Levetiracetam, from broad-spectrum use to precision prescription: A narrative review and expert opinion

Levetiracetam (LEV) is an antiseizure medication (ASM) whose mechanism of action involves the modulation of neurotransmitters release through binding to the synaptic vesicle glycoprotein 2A. It is a broad-spectrum ASM displaying favorable pharmacokinetic and tolerability profiles. Since its introduction in 1999, it has been widely prescribed, becoming the first-line treatment for numerous epilepsy syndromes and clinical scenarios. However, this might have resulted in overuse. Increasing evidence, including the recently published SANAD II trials, suggests that other ASMs are reasonable therapeutic options for generalized and focal epilepsies. Not infrequently, these ASMs show better safety and effectiveness profiles compared to LEV (partially due to the latter's well-known cognitive and behavioral adverse effects, present in up to 20% of patients).
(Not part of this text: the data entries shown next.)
(** C4.  When [run] returns after at least one run of the module, on a
    task whose [async_val] is not negative, [changed] in what it returns is
    true exactly when some run of the module reported a true [changed] or
    [win_reboot] was called.  And the flag only grows: once it is true, the
    check-and-reboot step, the merge of a new answer, the rest of the loop
    and the final write into the result all leave it true. *)
Theorem changed_iff_cycle_changed_or_reboot :
  (∀ (t : task) (responses : list pydict) (pc : play_context)
     (script : nat → reboot_env) (res : pydict) (w' : world),
     (0 ≤ async_val t)%Z →
     run boolean t responses (initial pc script) = (Ok res, w') →
     cycles (trace w') ≠ [] →
     truthy (py_get res "changed" (VBool false)) = true ↔
       (∃ c, c ∈ cycles (trace w') ∧
             truthy (py_get c "changed" (VBool false)) = true)
       ∨ 0 < reboots (trace w'))
  ∧
  (∀ (reboot_timeout : pyval) (st : loop_state) (w : world),
     truthy (changed st) = true →
     (∀ ctl, (check_and_reboot reboot_timeout st w).1 = Ok ctl →
        truthy (changed (state_of ctl)) = true) ∧
     (∀ r st', (rerun_and_merge r st w).1 = Ok st' →
        truthy (changed st') = true) ∧
     (∀ responses st',
        (reboot_loop reboot_timeout responses st w).1 = Ok st' →
        truthy (changed st') = true) ∧
     truthy (py_get (aggregate 0 st) "changed" (VBool false)) = true).
Proof.
  split.
  - intros t responses pc script res w' Hasync Hrun Hne.
    rewrite <- any_changed_true, <- Nat.ltb_lt, <- orb_true_iff.
    cut (truthy (py_get res "changed" (VBool false)) =
         any_changed (cycles (trace w')) || (0 <? reboots (trace w'))).
    { intros ->. done. }
    destruct (run_inv boolean _ _ _ _ _ Hrun)
      as [[-> _]|(r & rs & -> & [(_ & ? & ->)|(c & Hc & [[? ->]|
           (Hle & o1 & Hloop & ?)])])]; simplify_eq/=.
    + unfold any_changed; simpl. rewrite !orb_false_r. unfold aggregate.
      destruct (async_val t =? 0)%Z; unfold py_get; by simplify_map_eq.
    + assert (async_val t = 0)%Z as Hz by lia. rewrite Hz in *.
      destruct o1 as [st'| |]; simplify_eq/=.
      unfold py_get. rewrite aggregate_changed; simpl.
      pose proof (changed_inv_loop (timeout_of t) rs (first_state r c) st'
                    (cycled r (initial pc script))) as Hinv.
      rewrite Hloop in Hinv. apply Hinv; [|done].
      unfold changed_inv, any_changed; simpl. unfold py_get. rewrite Hc.
      by rewrite !orb_false_r.
  - intros timeout st w Ht. repeat split.
    + intros ctl Hctl. by apply (changed_monotone_check timeout st w).
    + intros r st'. rewrite rerun_and_merge_spec; simpl.
      intros Hm. by apply (changed_monotone_merged r st).
    + intros responses st' Hl.
      by apply (changed_monotone_loop timeout responses st st' w).
    + unfold py_get. by rewrite aggregate_changed.
Qed.
End Changed.
(** * Onboarding workflow of the voting backend: registration, OTP
      verification, admin approval and rejection.

    The development embeds [Backend/Utils/OTP.js] and the approval
    controller (registerUser, verifyUserOtp, resendOtp, approveUser,
    rejectUser, updateUserDetails) as functions in a state-and-exception
    monad over a [world]: the document store, the transaction session, the
    HTTP response under construction, the mail outbox, the console, the
    randomness source and the clock. *)

From Stdlib Require Import ZArith NArith List String Bool Lia.
From Stdlib Require Import DecimalString DecimalPos DecimalZ.
Import ListNotations.

Local Open Scope string_scope.
Local Open Scope Z_scope.

(** ** Documents *)

Definition ObjectId := N.

(** The [otp] sub-document written by [sendOtpToEmail]. *)
Record otp_t := mkOtp { code : string; expiresAt : Z }.

(** Modelled from the spec: the Mongoose schema of the Approval collection is
    not among the sources; the fields are those of the PendingApproval record
    of the data model, which are also the ones the controller reads and
    writes. *)
Module Approval.
Record t := mk {
  _id : ObjectId;
  name : string;
  email : string;
  password : string;
  pincode : string;
  status : string;
  isVerified : bool;
  otp : option otp_t
}.

Definition set_name (v : string) (a : t) : t :=
  mk (_id a) v (email a) (password a) (pincode a) (status a) (isVerified a) (otp a).
Definition set_status (v : string) (a : t) : t :=
  mk (_id a) (name a) (email a) (password a) (pincode a) v (isVerified a) (otp a).
Definition set_isVerified (v : bool) (a : t) : t :=
  mk (_id a) (name a) (email a) (password a) (pincode a) (status a) v (otp a).
Definition set_otp (v : option otp_t) (a : t) : t :=
  mk (_id a) (name a) (email a) (password a) (pincode a) (status a) (isVerified a) v.
End Approval.

(** Modelled from the spec: the Mongoose schema of the User collection is not
    among the sources; the fields are those [approveUser] passes to
    [new User], and [otp], which the OTP utilities assign on whatever
    document they are given. *)
Module User.
Record t := mk {
  _id : ObjectId;
  voterId : string;
  name : string;
  email : string;
  password : string;
  publicKey : string;
  publicKeyIV : string;
  publicKeyAuthTag : string;
  privateKey : string;
  privateKeyIV : string;
  privateKeyAuthTag : string;
  privateKeyDerivationSalt : string;
  token : string;
  tokenIV : string;
  tokenAuthTag : string;
  isVerified : bool;
  pincode : string;
  otp : option otp_t
}.
(** X2: in a returned mapping [num] is bound to an integer between 1 and
    100 and every other key is bound to a string. *)
Theorem returned_values_are_typed (num : arg (option Z))
    (start lr sort dateRestrict exactTerms excludeTerms safe
      : arg (option string)) (w w' : world) (m : gmap string pyval)
    (k : string) (v : pyval) :
  search_query_parameter num start lr sort dateRestrict exactTerms
    excludeTerms safe w = (Return m, w') →
  m !! k = Some v →
  (k = "num" ∧ ∃ n, v = PInt n ∧ 1 ≤ n ≤ 100)
  ∨ (k ≠ "num" ∧ ∃ s, v = PStr s).
Proof.
  intros Hm Hv.
  apply (search_query_parameter_lookup _ _ _ _ _ _ _ _ _ _ _ Hm) in Hv
    as [Hin Hv].
  apply elem_of_bound_parameters in Hin.
  destruct Hin as [[-> ->]|Hin].
  - left. split; [done|].
    destruct (with_default (Some 10) num) as [n|] eqn:Hn; [|done].
    exists n. split; [done|].
    by apply (search_query_parameter_num_valid _ _ _ _ _ _ _ _ _ _ _ Hm).
  - right.
    repeat (destruct Hin as [[-> ->]|Hin];
      [split; [done|];
       match goal with |- ∃ s, of_str ?o = _ =>
         destruct o as [s|]; [by exists s|done] end|]).
    destruct Hin as [-> ->]. split; [done|].
    match goal with |- ∃ s, of_str ?o = _ =>
      destruct o as [s|]; [by exists s|done] end.
Qed.
Fixpoint has_newline (s : string) : bool :=
  match s with
  | EmptyString => false
  | String c rest => Ascii.eqb c newline || has_newline rest
  end.

Fixpoint ends_with_newline (s : string) : bool :=
  match s with
  | EmptyString => false
  | String c EmptyString => Ascii.eqb c newline
  | String _ rest => ends_with_newline rest
  end.

(** A text with its last line closed: unchanged when it is empty or ends
    with a line break already. *)
Definition closed_text (s : string) : string :=
  match s with
  | EmptyString => ""
  | _ => if ends_with_newline s then s else s +:+ String newline ""
  end.

(** The handle the program has recorded as attached for a shader type. *)
Definition recorded_handle (type : vtkShader.Type_) (p : t) : Z :=
  match type with
  | vtkShader.Vertex => VertexShaderHandle p
  | vtkShader.Fragment => FragmentShaderHandle p
  | _ => 0
  end.

(** ** Frames and invariants *)

(** The members that can write [Bound]. *)
Definition writes_Bound (op : Op) : bool :=
  match op with
  | OpBind | OpRelease | OpReleaseGraphicsResources _ _ => true
  | _ => false
  end.

(** The members that only resolve names and upload values write nothing
    but the error string and the history. *)
Definition quiet (p p' : t) : Prop :=
  Handle p' = Handle p /\ Linked p' = Linked p /\ Bound p' = Bound p
  /\ Compiled p' = Compiled p /\ Attributes p' = Attributes p
  /\ VertexShaderHandle p' = VertexShaderHandle p
  /\ FragmentShaderHandle p' = FragmentShaderHandle p.

(** A linked program holds a native handle, and the attribute map holds
    nothing. *)
Definition well_formed (p : t) : Prop :=
  (Linked p = true -> Handle p <> 0) /\ Attributes p = ∅.

(** How one call may move the handle, [Linked] and the attribute map. *)
Definition tame (p p' : t) : Prop :=
  (Linked p' = true ->
     (Linked p = true /\ Handle p' = Handle p) \/ Handle p' <> 0)
  /\ (Attributes p' = Attributes p \/ Attributes p' = ∅).

(** * Properties *)

Section Properties.

Context (tags : TypeTags) (drv : Driver).

(** ** Casts *)

Lemma cast_GLuint_range x : 0 <= cast_GLuint x < 2 ^ 32.
Proof. unfold cast_GLuint. apply Z.mod_pos_bound. lia. Qed.

Lemma cast_int_of_GLuint_nonzero x :
  cast_GLuint x <> 0 -> cast_int (cast_GLuint x) <> 0.
Proof.
  intros Hx. pose proof (cast_GLuint_range x) as Hr.
  unfold cast_int.
  destruct (Z_lt_ge_dec (cast_GLuint x) (2 ^ 31)) as [Hlt | Hge].
  - rewrite Z.mod_small by lia. lia.
  - replace (cast_GLuint x + 2 ^ 31)
      with (cast_GLuint x - 2 ^ 31 + 1 * 2 ^ 32) by lia.
    rewrite Z.mod_add by lia. rewrite Z.mod_small by lia. lia.
Qed.

Lemma cast_int_small x : - 2 ^ 31 <= x < 2 ^ 31 -> cast_int x = x.
Proof. intros H. unfold cast_int. rewrite Z.mod_small by lia. lia. Qed.

Ltac by_cases_on_eqb :=
  repeat match goal with
         | |- context [?a =? ?b] => destruct (Z.eqb_spec a b)
         end.

(** Case analysis on every test of a member's body. *)
Ltac every_branch :=
  repeat match goal with
         | |- context [if ?c then _ else _] => destruct c eqn:?
         | |- context [match vtkShader.ShaderType ?s with _ => _ end] =>
           destruct (vtkShader.ShaderType s) eqn:?
         end.

Ltac eqb_facts :=
  repeat match goal with
         | H : (_ =? _) = true |- _ => apply Z.eqb_eq in H
         | H : (_ =? _) = false |- _ => apply Z.eqb_neq in H
         end.

(** ** What each member leaves alone *)

Lemma quiet_refl p : quiet p p.
Proof. repeat split. Qed.

Lemma FindAttributeArray_quiet name p :
  quiet p (snd (FindAttributeArray drv name p)).
Proof. unfold FindAttributeArray. every_branch; repeat split. Qed.

Lemma FindUniform_quiet name p : quiet p (snd (FindUniform drv name p)).
Proof. unfold FindUniform. every_branch; repeat split. Qed.

Lemma EnableAttributeArray_quiet name p :
  quiet p (snd (EnableAttributeArray drv name p)).
Proof.
  unfold EnableAttributeArray.
  pose proof (FindAttributeArray_quiet name p) as H.
  destruct (FindAttributeArray drv name p) as [location p1].
  every_branch; exact H.
Qed.

Lemma DisableAttributeArray_quiet name p :
  quiet p (snd (DisableAttributeArray drv name p)).
Proof.
  unfold DisableAttributeArray.
  pose proof (FindAttributeArray_quiet name p) as H.
  destruct (FindAttributeArray drv name p) as [location p1].
  every_branch; exact H.
Qed.

Lemma UseAttributeArray_quiet name offset stride ty size normalize p :
  quiet p (snd (UseAttributeArray tags drv name offset stride ty size
                                  normalize p)).
Proof.
  unfold UseAttributeArray.
  pose proof (FindAttributeArray_quiet name p) as H.
  destruct (FindAttributeArray drv name p) as [location p1].
  every_branch; exact H.
Qed.

Lemma SetAttributeArrayInternal_quiet name buffer ty size normalize p :
  quiet p (snd (SetAttributeArrayInternal tags drv name buffer ty size
                                          normalize p)).
Proof.
  unfold SetAttributeArrayInternal.
  destruct (ty =? -1); [repeat split|].
  pose proof (FindAttributeArray_quiet name p) as H.
  destruct (FindAttributeArray drv name p) as [location p1].
  every_branch; exact H.
Qed.

Lemma SetAttributeArray_quiet V (traits : vtkTypeTraits V) name
    (array : Container V) size normalize p :
  quiet p (snd (SetAttributeArray tags drv name array size normalize p)).
Proof.
  unfold SetAttributeArray.
  destruct (empty array); [repeat split|].
  apply SetAttributeArrayInternal_quiet.
Qed.

Lemma SetUniform_quiet setter name p :
  quiet p (snd (SetUniform drv setter name p)).
Proof.
  unfold SetUniform.
  pose proof (FindUniform_quiet name p) as H.
  destruct (FindUniform drv name p) as [location p1].
  every_branch; exact H.
Qed.

(** AttachShader never writes [Bound], [Compiled] or the attribute map; it
    never raises [Linked], and when [Linked] survives the handle does too. *)
Lemma AttachShader_frame shader p :
  let p' := snd (AttachShader drv shader p) in
  Bound p' = Bound p /\ Compiled p' = Compiled p
  /\ Attributes p' = Attributes p
  /\ (Linked p' = true -> Linked p = true /\ Handle p' = Handle p)
  /\ (Handle p <> 0 -> Handle p' = Handle p).
Proof.
  unfold AttachShader. every_branch; cbn; repeat split; try discriminate;
    try tauto; try congruence; eqb_facts; intros; congruence.
Qed.

Lemma AttachShader_success shader p p' :
  AttachShader drv shader p = (true, p') ->
  Linked p' = false /\ Handle p' <> 0.
Proof.
  unfold AttachShader.
  destruct (vtkShader.Handle shader =? 0); [discriminate|].
  destruct (vtkShader.Type_eqb _ _); [discriminate|].
  destruct (Z.eqb_spec (Handle p) 0) as [Hz | Hnz].
  - destruct (Z.eqb_spec (cast_GLuint (created_program drv
                 (issued (emit glCreateProgram p)))) 0) as [|Hc];
      [discriminate|].
    apply cast_int_of_GLuint_nonzero in Hc.
    destruct (vtkShader.ShaderType shader); try discriminate;
      cbn; destruct (negb _); intros [= <-]; cbn; auto.
  - destruct (vtkShader.ShaderType shader); try discriminate;
      cbn; destruct (negb _); intros [= <-]; cbn; auto.
Qed.

Lemma DetachShader_frame shader p :
  let p' := snd (DetachShader shader p) in
  Handle p' = Handle p /\ Bound p' = Bound p /\ Compiled p' = Compiled p
  /\ Attributes p' = Attributes p
  /\ (Linked p' = true -> Linked p = true).
Proof.
  unfold DetachShader. every_branch; cbn; repeat split; try discriminate;
    tauto.
Qed.


Lemma Link_frame p :
  let p' := snd (Link drv p) in
  Handle p' = Handle p /\ Bound p' = Bound p /\ Compiled p' = Compiled p
  /\ VertexShaderHandle p' = VertexShaderHandle p
  /\ FragmentShaderHandle p' = FragmentShaderHandle p
  /\ (Attributes p' = Attributes p \/ Attributes p' = ∅)
  /\ (Linked p' = true -> Linked p = true \/ Handle p <> 0)
  /\ (Linked p' = true -> fst (Link drv p) = true).
Proof.
  unfold Link. destruct (Linked p) eqn:Hl; [cbn; tauto|].
  destruct (Z.eqb_spec (Handle p) 0).
  - cbn. rewrite Hl. repeat split; auto; discriminate.
  - every_branch; cbn; rewrite ?Hl; repeat split; auto; discriminate.
Qed.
Moreover, it has been shown that the underlying etiology of epilepsy is significantly linked to ASMs response in particular scenarios, highlighting the importance of an etiology-based ASM choice. In the case of LEV, it has demonstrated an optimal effectiveness in Alzheimer's disease, Down syndrome, and PCDH19-related epilepsies whereas, in other etiologies such as malformations of cortical development, it may show negligible effects. This narrative review analyzes the current evidence related to the use of LEV for the treatment of seizures. Illustrative clinical scenarios and practical decision-making approaches are also addressed, therefore aiming to define a rational use of this ASM.